SEX:Vagina: A New Biography By Naomi Wolf, Virago, 416pp. £12.99
PICKING THE worst thing about Naomi Wolf’s very silly new book is not an easy task. Is it her inept use of science? Her reliance on self-taught “experts”? Is it the already infamous “cuntini” incident, in which hearing vulva-shaped pasta thus described at a dinner party renders Wolf unable to write for six months? Is it her constant use of the word “goddess”? Is it the way she presents already established ideas as if they were radical? Is it that the whole book is a deeply conservative tract masquerading as progressive feminism? Or is it that the entire thing reads as if it were written by a bright but naive undergraduate who has just discovered the concepts of biology, feminist criticism and women’s history?

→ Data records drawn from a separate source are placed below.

(** C18 (roundtrip) Messages arrive whole, once and in order: with a positive bandwidth and as
    long as connections can be made and stay alive, every send returns; every address sent
    to has one connection of its own, on which exactly the messages to it whose write
    succeeded have been written, and the reader of the connection cuts this stream back
    into these messages, in the order in which they got the lock, provided no message
    contains a line end.  A partly received message is not handed on. *)
Theorem pool_delivers_in_order l :
  0 < burst → Forall (λ s, keepalive_ok s.1.1 = true ∧ dial_ok s.1.1 = true) l →
  Forall (λ s, no_eol s.2 = true) l →
  ∃ st, send_seq l net_init = Some st ∧
    ∀ addr, addr ∈ (l.*1).*2 →
      ∃ c s, connectionPool st !! addr = Some c ∧ written st !! c = Some s ∧
        (∀ a, connectionPool st !! a = Some c → a = addr) ∧
        lines_of s = wire <$> messages_to addr l ∧
        ∀ part, no_eol part = true → lines_of (s +:+ part) = wire <$> messages_to addr l.
Proof.
  intros Hb Hl Hm. destruct (send_seq_inv l [] net_init Hb Hl pool_inv_init) as (st & E & Hi).
  exists st. split; [done|]. intros addr Ha. destruct Hi as (Hp & Hinj & _).
  specialize (Hp addr). cbn [app] in Hp. destruct (connectionPool st !! addr) as [c|] eqn:Ec; [|done].
  destruct Hp as (Hw & _). exists c, (stream_of (messages_to addr l)).
  assert (Forall (λ m, no_eol m = true) (messages_to addr l)) as Hall.
  { apply Forall_forall. intros m. unfold messages_to. rewrite list_elem_of_omap.
    intros ([[o a] m'] & Hin & E'). rewrite Forall_forall in Hm. specialize (Hm _ Hin). cbn in *.
    repeat case_match; naive_solver. }
  split_and!; [done..|by intros a Ea; apply (Hinj a addr c)| |].
  - rewrite <-(str_app_nil (stream_of _)). by apply lines_of_stream.
  - intros part Hpart. by apply lines_of_stream.
Qed.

The answer is probably all of the above. If proof were needed that a little knowledge is a dangerous thing, or at least a thing that can lead to very bad books, Naomi Wolf’s Vagina: A New Biography would be it. Wolf has discovered some basic facts about the human body, and this seems to have blown her mind. Literally. These discoveries were triggered by something that happened to her in 2009. All her life she had been blessed with orgasms so glorious that afterwards she “would see colours as if they were brighter”. But now, alas, the orgasms are only amazing as opposed to mildly hallucinogenic. Wolf discovers there is a problem with a trapped nerve in her spine. An operation later, and the technicolour orgasms are back. But they have been joined, unfortunately for the rest of us, by a desire to share her views on the vagina with the world.

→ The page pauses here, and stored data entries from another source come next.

(* ===== verification/Interfaces.v ===== *)
(** * Interfaces of the third-party code the repository calls

    The bit set of [bits-and-blooms/bitset], the Merkle-Patricia trie and trie
    database of [go-ethereum/trie], and the key-value store [boltdb/bolt] are
    not part of the repository.  Each is a class of operations ([...Ops], with
    the Go function it stands for) and a class of the documented laws the
    repository relies on ([...Laws]).  The components are written against the
    operations, their theorems against the laws; [Instances] holds one concrete
    implementation of every class. *)

From S2P Require Import Prelude.

(** ** [bitset.BitSet] *)
Class BitSetOps := {
  BitSet : Type;
  bs_New : Z → BitSet;                 (* bitset.New *)
  bs_Set : BitSet → Z → BitSet;        (* (b *BitSet) Set *)
  bs_Test : BitSet → Z → bool          (* (b *BitSet) Test *)
}.

Class BitSetLaws (B : BitSetOps) := {
  bs_Test_New n i : bs_Test (bs_New n) i = false;
  bs_Test_Set b i j : bs_Test (bs_Set b i) j = bool_decide (i = j) || bs_Test b j
}.

(** ** [trie.Trie] and [trie.Database]

    A root is a byte string; [None] stands for a non-nil error or a nil slice. *)
Class TrieOps := {
  Trie : Type;
  TrieDB : Type;
  EthDB : Type;
  NodeSet : Type;
  BytesToHash : bytes → bytes;               (* common.BytesToHash(b).Bytes() *)
  memory_db : EthDB;                         (* rawdb.NewMemoryDatabase *)
  trie_NewDatabase : EthDB → TrieDB;         (* trie.NewDatabase[WithConfig] *)
  trie_New : bytes → TrieDB → option Trie;   (* trie.New(trie.TrieID(root), db) *)
  trie_NewEmpty : TrieDB → Trie;             (* trie.NewEmpty *)
  trie_Get : Trie → bytes → option bytes;    (* (t *Trie) Get *)
  trie_Update : Trie → bytes → bytes → Trie; (* (t *Trie) Update *)
  trie_Hash : Trie → bytes;                  (* (t *Trie) Hash().Bytes() *)
  trie_Commit : Trie → bytes * option NodeSet;   (* (t *Trie) Commit(false) *)
  triedb_Update : NodeSet → TrieDB → option TrieDB;
    (* (db *Database) Update(trie.NewWithNodeSet(ns)) *)
  triedb_Commit : bytes → TrieDB → option TrieDB;
    (* (db *Database) Commit(root, false) *)
  trie_Prove : Trie → bytes → option (list (bytes * bytes));
    (* (t *Trie) Prove(key, 0, proof): the pairs of the proof database in the
       order of its iterator *)
  trie_VerifyProof : bytes → bytes → list (bytes * bytes) → option (option bytes)
    (* trie.VerifyProof(root, key, db) on the database filled by the given
       sequence of [Put]s: error, nil value or value *)
}.

(** Every trie that can be opened in [db] can be opened in [db'] with the same
    content. *)
Definition persists `{TrieOps} (db db' : TrieDB) : Prop :=
  ∀ r t, trie_New r db = Some t →
    ∃ t', trie_New r db' = Some t' ∧ ∀ k, trie_Get t' k = trie_Get t k.

Class TrieLaws (T : TrieOps) := {
  (** [backed t r db]: [t] was opened at the root [r] in [db] and possibly had
      values stored since. *)
  backed : Trie → bytes → TrieDB → Prop;
  backed_New r db t : trie_New r db = Some t → backed t r db;
  backed_NewEmpty db : backed (trie_NewEmpty db) (trie_Hash (trie_NewEmpty db)) db;
  backed_Update t r db k v :
    v ≠ "" → backed t r db → backed (trie_Update t k v) r db;
  trie_Get_NewEmpty db k : trie_Get (trie_NewEmpty db) k = None;
  (** An update with a non-empty value stores it (an empty value deletes). *)
  trie_Get_Update t k v k' :
    v ≠ "" → trie_Get (trie_Update t k v) k' =
               if decide (k = k') then Some v else trie_Get t k';
  trie_Hash_New r db t : trie_New r db = Some t → trie_Hash t = BytesToHash r;
  BytesToHash_Hash t : BytesToHash (trie_Hash t) = trie_Hash t;
  BytesToHash_idemp b : BytesToHash (BytesToHash b) = BytesToHash b;
  (** The root is determined by the content. *)
  trie_Hash_ext t t' : (∀ k, trie_Get t k = trie_Get t' k) → trie_Hash t = trie_Hash t';
  trie_Commit_root t : (trie_Commit t).1 = trie_Hash t;
  (** The empty root can always be opened. *)
  trie_New_empty db db' :
    ∃ t, trie_New (trie_Hash (trie_NewEmpty db)) db' = Some t ∧
         ∀ k, trie_Get t k = None;
  (** A trie whose content did not change has no node set. *)
  trie_Commit_clean t r db :
    backed t r db → (trie_Commit t).2 = None →
    trie_Hash t = BytesToHash r ∧
    ∃ t', trie_New (trie_Hash t) db = Some t' ∧ ∀ k, trie_Get t' k = trie_Get t k;
  (** A dirty trie is stored by [Update] and [Commit], which keep the others. *)
  trie_Commit_dirty t r db ns :
    backed t r db → (trie_Commit t).2 = Some ns →
    ∃ db1 db2 t',
      triedb_Update ns db = Some db1 ∧ triedb_Commit (trie_Hash t) db1 = Some db2 ∧
      persists db db2 ∧
      trie_New (trie_Hash t) db2 = Some t' ∧ ∀ k, trie_Get t' k = trie_Get t k;
  (** The proof of a key verifies against the root and yields its value. *)
  trie_Prove_present t k v :
    trie_Get t k = Some v →
    ∃ pf, trie_Prove t k = Some pf ∧
          trie_VerifyProof (trie_Hash t) k pf = Some (Some v);
  (** The proof of a missing key exists and yields no value. *)
  trie_Prove_absent t k :
    trie_Get t k = None →
    ∃ pf, trie_Prove t k = Some pf ∧
          ∀ v, trie_VerifyProof (trie_Hash t) k pf ≠ Some (Some v)
}.

(** ** [bolt.DB]: buckets of key-value pairs *)
Class BoltOps := {
  BoltDB : Type;
  bolt_HasBucket : string → BoltDB → bool;      (* tx.Bucket(name) != nil *)
  bolt_CreateBucket : string → BoltDB → option BoltDB;
    (* db.Update of tx.CreateBucketIfNotExists(name) *)
  bolt_Put : string → bytes → bytes → BoltDB → option BoltDB;
    (* db.Update of tx.Bucket(name).Put(key, value) *)
  bolt_Get : string → bytes → BoltDB → option bytes
    (* db.View of tx.Bucket(name).Get(key) *)
}.

(** The key and value sizes [Put] accepts. *)
Definition bolt_key_ok (k : bytes) : Prop := 
  k ≠ "" ∧ Z.of_nat (String.length k) ≤ 32768.
Definition bolt_value_ok (v : bytes) : Prop :=
  Z.of_nat (String.length v) ≤ 2147483646.

Class BoltLaws (B : BoltOps) := {
  bolt_Create_ok b db : b ≠ "" → is_Some (bolt_CreateBucket b db);
  bolt_Create_has b db db' b' :
    bolt_CreateBucket b db = Some db' →
    bolt_HasBucket b' db' = bool_decide (b = b') || bolt_HasBucket b' db;
  bolt_Create_get b db db' b' k :
    bolt_CreateBucket b db = Some db' → bolt_Get b' k db' = bolt_Get b' k db;
  bolt_Put_ok b k v db :
    bolt_HasBucket b db = true → bolt_key_ok k → bolt_value_ok v →
    is_Some (bolt_Put b k v db);
  bolt_Put_has b k v db db' b' :
    bolt_Put b k v db = Some db' → bolt_HasBucket b' db' = bolt_HasBucket b' db;
  bolt_Get_Put b k v db db' b' k' :
    bolt_Put b k v db = Some db' →
    bolt_Get b' k' db' =
      if decide (b = b' ∧ k = k') then Some v else bolt_Get b' k' db
}.

Lemma persists_refl `{TrieOps} db : persists db db.
Proof. intros r t Ht. eauto. Qed.

Lemma persists_trans `{TrieOps} db1 db2 db3 :
  persists db1 db2 → persists db2 db3 → persists db1 db3.
Proof.
  intros H12 H23 r t (t2 & Ht2 & Hg2)%H12.
  destruct (H23 _ _ Ht2) as (t3 & Ht3 & Hg3). exists t3. split; [done|].
  intros k. by rewrite Hg3.
Qed.
#[export] Hint Resolve persists_refl : emu.

#[export] Instance persists_preorder `{TrieOps} : PreOrder persists.
Proof. split; [exact persists_refl|exact persists_trans]. Qed.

The most life-changing fact? The news that the vagina is connected to the brain. Those of us who have been aware of the nervous system for some time will not be surprised to hear this. It is, however, news to Wolf, who also becomes obsessed with dopamine, which she describes as “the ultimate feminist chemical in the female brain”. It supposedly boosts creativity and sexual power, but, though Wolf doesn’t mention it, it does a lot of other less exciting things too, and it does them to men as well.
Wolf is on a roll now, however, and throughout the book she brings up both dopamine and the vagina-brain connection as if she’s sharing the secrets of Fatima. Wolf’s bad science is fuelled by her reliance on anecdotal evidence (she regularly cites members of her own Facebook group) and her tendency to quote people as medical authorities who are nothing of the kind. She frequently quotes a woman called Marnia Robinson, and at one stage describes her as a “dopamine researcher”.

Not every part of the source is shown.